Whole-genome sequencing for surveillance of tuberculosis drug resistance and determination of resistance level in China.
Dongxin Liu, Fei Huang, Guoliang Zhang, Wencong He, Xichao Ou, Ping He, Bing Zhao, Baoli Zhu, Fei Liu, Zhiyuan Li, Chunfa Liu, Hui Xia, Shengfen Wang, Yang Zhou, Timothy M Walker, Lei Liu, Derrick W Crook, Yanlin Zhao
Author Information
Dongxin Liu: Chinese Centre for Disease Control and Prevention, Beijing, China; National Clinical Research Centre for Infectious Diseases, Shenzhen Third People's Hospital, Shenzhen, Guangdong Province, China.
Fei Huang: Chinese Centre for Disease Control and Prevention, Beijing, China.
Guoliang Zhang: National Clinical Research Centre for Infectious Diseases, Shenzhen Third People's Hospital, Shenzhen, Guangdong Province, China.
Wencong He: Chinese Centre for Disease Control and Prevention, Beijing, China.
Xichao Ou: Chinese Centre for Disease Control and Prevention, Beijing, China.
Ping He: Chinese Centre for Disease Control and Prevention, Beijing, China.
Bing Zhao: Chinese Centre for Disease Control and Prevention, Beijing, China.
Baoli Zhu: Institute of Microbiology, Chinese Academy of Sciences, Beijing, China.
Fei Liu: Institute of Microbiology, Chinese Academy of Sciences, Beijing, China.
Zhiyuan Li: Institute of Microbiology, Chinese Academy of Sciences, Beijing, China.
Chunfa Liu: Chinese Centre for Disease Control and Prevention, Beijing, China.
Hui Xia: Chinese Centre for Disease Control and Prevention, Beijing, China.
Shengfen Wang: Chinese Centre for Disease Control and Prevention, Beijing, China.
Yang Zhou: Chinese Centre for Disease Control and Prevention, Beijing, China.
Timothy M Walker: Nuffield Department of Medicine, John Radcliffe Hospital, University of Oxford, Oxford, UK.
Lei Liu: National Clinical Research Centre for Infectious Diseases, Shenzhen Third People's Hospital, Shenzhen, Guangdong Province, China.
Derrick W Crook: Nuffield Department of Medicine, John Radcliffe Hospital, University of Oxford, Oxford, UK.
Yanlin Zhao: Chinese Centre for Disease Control and Prevention, Beijing, China.
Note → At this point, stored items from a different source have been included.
(* ===== verification/SocketTests.v ===== *)
(** * Test modules of the repository with sockets

    The tests of crates dtp, dtcp and efcp's encrypted channel between two
    sockets (src/dtp/src/lib.rs, src/dtcp/src/lib.rs, src/efcp/src/secure.rs),
    as programs on any network, and evaluated on the reference network. *)

From S2P Require Export Tests DtpLink Secure Dtcp.

(** ** Two sockets of one test *)

Section two_sockets.
Context {BC : BytesCrate} {SQ : SegQueueCrate} {SL : SlabCrate} {PR : Profile}.
Context {K : Type} `{!UdpExt K} {US : UdpSocket K} {NW : Network K}.

(** The handles as channels on the state of both sockets. *)
Definition local_Channel (fuel : nat) (ch : Dtp.DtpChannel) : Channel (link K) DtpPacket := {|
  send p := at_local (send (Channel:=Dtp.DtpChannel_Channel fuel ch) p);
  recv := at_local (recv (Channel:=Dtp.DtpChannel_Channel fuel ch))
|}.
Definition peer_Channel (fuel : nat) (ch : Dtp.DtpChannel) : Channel (link K) DtpPacket := {|
  send p := at_peer (send (Channel:=Dtp.DtpChannel_Channel fuel ch) p);
  recv := at_peer (recv (Channel:=Dtp.DtpChannel_Channel fuel ch))
|}.

(** What [bind] does depends on when it is called. *)
Definition binding (b : SocketAddr → result K io_error) : UdpSocket K := {|
  os_bind := b;
  os_local_addr := os_local_addr;
  os_ttl := os_ttl;
  os_set_ttl := os_set_ttl
|}.

(** The two calls of [DtpSocket::bind(addr).await?]. *)
Definition bind_both (addr : str) (b1 b2 : SocketAddr → result K io_error) : option (link K) :=
  s1 ← unwrap_ok (Dtp.DtpSocket_bind (UdpSocket0:=binding b1) addr);
  s2 ← unwrap_ok (Dtp.DtpSocket_bind (UdpSocket0:=binding b2) addr);
  Some (MkLink s1 s2).
End two_sockets.

(** [ch.send(s.into()).await?]. *)
Definition send_str {BC : BytesCrate} {S P} `{!BasePacket P} (C : Channel S P) (s : str) : M io_error S () :=
  p ← unwrap (from_slice s); send p.

(** [let packet = ch.recv().await?; assert_eq!(packet.payload(), s)]. *)
Definition recv_str {S P} `{!BasePacket P} (C : Channel S P) (s : str) : M io_error S () :=
  packet ← recv; p ← unwrap (payload packet); assert (bool_decide (p = s)).

(** ** src/dtp/src/lib.rs *)

Section dtp_tests.
Context {BC : BytesCrate} {SQ : SegQueueCrate} {SL : SlabCrate} {PR : Profile}.
Context {K : Type} `{!UdpExt K} {US : UdpSocket K} {NW : Network K} (fuel : nat).
#[local] Abbreviation MT := (M io_error (link K)).

(** The channels are dropped at the end. *)
Definition outgoing_incoming : MT () :=
  addr_responder ← at_peer Dtp.DtpSocket_local_addr;
  addr_initiator ← at_local Dtp.DtpSocket_local_addr;
  channel_initiator ← at_local (Dtp.DtpSocket_outgoing addr_responder Byte.x00);
  send_str (local_Channel fuel channel_initiator) (lit "ping");;
  channel_responder ← at_peer (Dtp.Incoming_poll_next fuel);
  assert (bool_decide (Dtp.DtpChannel_peer_addr channel_responder = addr_initiator));;
  recv_str (peer_Channel fuel channel_responder) (lit "ping");;
  send_str (peer_Channel fuel channel_responder) (lit "pong");;
  recv_str (local_Channel fuel channel_initiator) (lit "pong");;
  at_peer (Dtp.DtpChannel_drop channel_responder);;
  at_local (Dtp.DtpChannel_drop channel_initiator).

Definition outgoing_outgoing : MT () :=
  addr1 ← at_local Dtp.DtpSocket_local_addr;
  addr2 ← at_peer Dtp.DtpSocket_local_addr;
  channel1 ← at_local (Dtp.DtpSocket_outgoing addr2 Byte.x03);
  send_str (local_Channel fuel channel1) (lit "ping");;
  channel2 ← at_peer (Dtp.DtpSocket_outgoing addr1 Byte.x03);
  recv_str (peer_Channel fuel channel2) (lit "ping");;
  at_peer (Dtp.DtpChannel_drop channel2);;
  at_local (Dtp.DtpChannel_drop channel1).

(** Boxed channels: the values of the trait. *)
Definition channel_test : MT () :=
  addr1 ← at_local Dtp.DtpSocket_local_addr;
  addr2 ← at_peer Dtp.DtpSocket_local_addr;
  h1 ← at_local (Dtp.DtpSocket_outgoing addr2 Byte.x03);
  let channel1 : Channel (link K) DtpPacket := local_Channel fuel h1 in
  send_str channel1 (lit "ping");;
  h2 ← at_peer (Dtp.DtpSocket_outgoing addr1 Byte.x03);
  let channel2 : Channel (link K) DtpPacket := peer_Channel fuel h2 in
  recv_str channel2 (lit "ping");;
  at_peer (Dtp.DtpChannel_drop h2);;
  at_local (Dtp.DtpChannel_drop h1).

Definition ipv6 : MT () :=
  addr2 ← at_peer Dtp.DtpSocket_local_addr;
  ch1 ← at_local (Dtp.DtpSocket_outgoing addr2 Byte.x00);
  addr1 ← at_local Dtp.DtpSocket_local_addr;
  ch2 ← at_peer (Dtp.DtpSocket_outgoing addr1 Byte.x00);
  send_str (local_Channel fuel ch1) (lit "ping");;
  recv_str (peer_Channel fuel ch2) (lit "ping");;
  at_peer (Dtp.DtpChannel_drop ch2);;
  at_local (Dtp.DtpChannel_drop ch1).

(** [ttl + 10] of type [u8]. *)
Definition ttl : M io_error (Dtp.InnerDtpSocket (K:=K)) () :=
  ttl ← Dtp.DtpSocket_ttl;
  sum ← unwrap (u8_add (b2z ttl) 10);
  Dtp.DtpSocket_set_ttl (z2b sum);;
  ttl' ← Dtp.DtpSocket_ttl;
  sum ← unwrap (u8_add (b2z ttl) 10);
  assert (bool_decide (b2z ttl' = sum)).
End dtp_tests.

(** ** src/dtcp/src/lib.rs *)

Section dtcp_tests.
Context {BC : BytesCrate} {BO : ByteOrderCrate} {SQ : SegQueueCrate} {SL : SlabCrate} {PR : Profile}.
Context {C : Type} {CK : Clock C}.

(** Two DTCP channels over one medium, each with its own channel of it. *)
Section single_packet.
Context {S P : Type} `{!BasePacket P} (CA CB : Channel S P).

Definition single_packet : M io_error (ends (DtcpChannel S C) S) () :=
  at_near (send_str (Dtcp_Channel (Channel0:=CA)) (lit "ping"));;
  at_far (recv_str (Dtcp_Channel (Channel0:=CB)) (lit "ping")).
End single_packet.

Definition setup_mock {R} `{!Rng R} (dtcp : DtcpBuilder) (px pq : f64) (r : R) (k : C)
    : option (ends (DtcpChannel (duplex (R:=R)) C) (duplex (R:=R))) :=
  b ← LossyChannelBuilder_new px pq;
  let d := TestChannel.split b r in
  a ← build_channel dtcp d k;
  b ← build_channel dtcp d k;
  Some (MkEnds d a b).

Definition test_mock_reliable {R} `{!Rng R} (r : R) (k : C)
    : option (outcome io_error (ends (DtcpChannel (duplex (R:=R)) C) (duplex (R:=R))) ()) :=
  e ← setup_mock DtcpBuilder_new f64_one f64_zero r k;
  Some (single_packet LossyChannel_first LossyChannel_second e).

Context {K : Type} `{!UdpExt K} {US : UdpSocket K} {NW : Network K} (fuel : nat).

(** The handles, and the DTCP channels on them. *)
Definition setup_dtp (dtcp : DtcpBuilder) (k : C)
    : M io_error (link K) (Dtp.DtpChannel * Dtp.DtpChannel * ends (DtcpChannel (link K) C) (link K)) :=
  addr2 ← unwrapped (at_peer Dtp.DtpSocket_local_addr);
  a ← unwrapped (at_local (Dtp.DtpSocket_outgoing addr2 Byte.x00));
  addr1 ← unwrapped (at_local Dtp.DtpSocket_local_addr);
  b ← unwrapped (at_peer (Dtp.DtpSocket_outgoing addr1 Byte.x00));
  l ← get_state;
  ca ← unwrap (build_channel dtcp l k);
  cb ← unwrap (build_channel dtcp l k);
  mret (a, b, MkEnds l ca cb).

Definition test_dtp (k : C) : M io_error (link K) () :=
  '(a, b, e) ← setup_dtp DtcpBuilder_new k;
  match single_packet (local_Channel fuel a) (peer_Channel fuel b) e with
  | Return x e => set_state (medium e)
  | _ => panic
  end.
End dtcp_tests.

(** ** src/efcp/src/secure.rs *)

Section secure_tests.
Context {BC : BytesCrate} {BO : ByteOrderCrate} {DC : DiscoCrate}.
Context {SQ : SegQueueCrate} {SL : SlabCrate} {PR : Profile}.
Context {K : Type} `{!UdpExt K} {US : UdpSocket K} {NW : Network K} (fuel : nat).

(** The test from the sockets on; [t1] and [t2] are the states of a session
    of the pattern NN. *)
Definition disco_channel_test (t1 t2 : StatelessTransportState) : M io_error (link K) () :=
  addr2 ← unwrapped (at_peer Dtp.DtpSocket_local_addr);
  h1 ← unwrapped (at_local (Dtp.DtpSocket_outgoing addr2 Byte.x00));
  addr1 ← unwrapped (at_local Dtp.DtpSocket_local_addr);
  h2 ← unwrapped (at_peer (Dtp.DtpSocket_outgoing addr1 Byte.x00));
  l ← get_state;
  let c1 := DiscoChannel_new l t1 in
  let c2 := DiscoChannel_new l t2 in
  let C1 := Disco_Channel (Channel0:=local_Channel fuel h1) in
  let C2 := Disco_Channel (Channel0:=peer_Channel fuel h2) in
  match (at_near (send_str C1 (lit "ping"));;
         at_far (recv_str C2 (lit "ping"));;
         at_far (send_str C2 (lit "pong"));;
         at_near (recv_str C1 (lit "pong"))) (MkEnds l c1 c2) with
  | Return _ e => set_state (medium e)
  | _ => panic
  end.
End secure_tests.

(** ** The tests on the reference network *)

Module Evaluated.
Import Reference NetReference UdpReference.

#[local] Instance test_profile : Profile := dev.
#[local] Instance test_clock : Clock Z := {| now t := (t, t + 1) |}.

(** The system gives a socket that asks for port 0 a free one. *)
Definition bind_free (n : Z) (addr : SocketAddr) : result node io_error :=
  Ok (MkNode (if decide (sock_port addr = 0) then SocketAddr_new (sock_ip addr) n else addr) [] []).

Definition on_two (addr : str) (m : M io_error (link node) ()) : Prop :=
  match bind_both addr (bind_free 40001) (bind_free 40002) with
  | Some l => passes (m l)
  | None => False
  end.

Definition ip4 : str := lit "/ip4/127.0.0.1".

Example dtp_tests_pass :
  on_two ip4 (outgoing_incoming 2) ∧ on_two ip4 (outgoing_outgoing 2) ∧
  on_two ip4 (channel_test 2) ∧ on_two (lit "/ip6/::1") (ipv6 2).
Proof. split_and!; vm_compute; exact I. Qed.

Example dtcp_test_passes : on_two ip4 (test_dtp 2 0).
Proof. vm_compute. exact I. Qed.

Example disco_test_passes : on_two ip4 (disco_channel_test 2 (5 : StatelessTransportState) (5 : StatelessTransportState)).
Proof. vm_compute. exact I. Qed.

Example mock_test_passes :
  match test_mock_reliable (Rng0:=TestChannelExample.constant) () 0 with Some o => passes o | None => False end.
Proof. vm_compute. exact I. Qed.

Example ttl_test_passes :
  match unwrap_ok (Dtp.DtpSocket_bind (K:=UdpReference.os) ip4) with
  | Some s => passes (ttl s)
  | None => False
  end.
Proof. vm_compute. exact I. Qed.

Example test_channels_ping :
  passes (test_channels (lit "ping")
    (DiscoLayer.MkDiscoChannel (DtpLayer.MkDtpChannel LoopbackChannel.Loopback_default))).
Proof. vm_compute. exact I. Qed.
End Evaluated.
Electronic address: zhaoyl@chinacdc.cn.
OBJECTIVES: Phenotypic drug susceptibility testing for prediction of tuberculosis (TB) drug resistance is slow and unreliable, limiting individualized therapy and monitoring of national TB data. Our study evaluated whole-genome sequencing (WGS) for its predictive accuracy, use in TB drug-resistance surveillance and ability to quantify the effects of resistance-associated mutations on MICs of anti-TB drugs. METHODS: We used WGS to measure the susceptibility of 4880 isolates to ten anti-TB drugs; for pyrazinamide, we used BACTEC MGIT 960. We determined the accuracy of WGS by comparing the prevalence of drug resistance, measured by WGS, with the true prevalence, determined by phenotypic susceptibility testing. We used the Student-Newman-Keuls test to confirm MIC differences of mutations. RESULTS: Resistance to isoniazid, rifampin and ethambutol was highly accurately predicted with at least 92.92% (95% confidence interval [CI], 88.19-97.65) sensitivity, resistance to pyrazinamide with 50.52% (95% CI, 40.57-60.47) sensitivity, and resistance to six second-line drugs with 85.05% (95% CI, 80.27-89.83) to 96.01% (95% CI, 93.89-98.13) sensitivity. The rpoB S450L, katG S315T and gyrA D94G mutations always confer high-level resistance, while rpoB L430P, rpoB L452P, fabG1 C-15T and embB G406S often confer low-level resistance or sub-epidemiological cutoff (ECOFF) MIC elevation. CONCLUSION: WGS can predict phenotypic susceptibility with high accuracy and could be a valuable tool for drug-resistance surveillance and allow the detection of drug-resistance level; It can be an important approach in TB drug-resistance surveillance and for determining therapeutic schemes.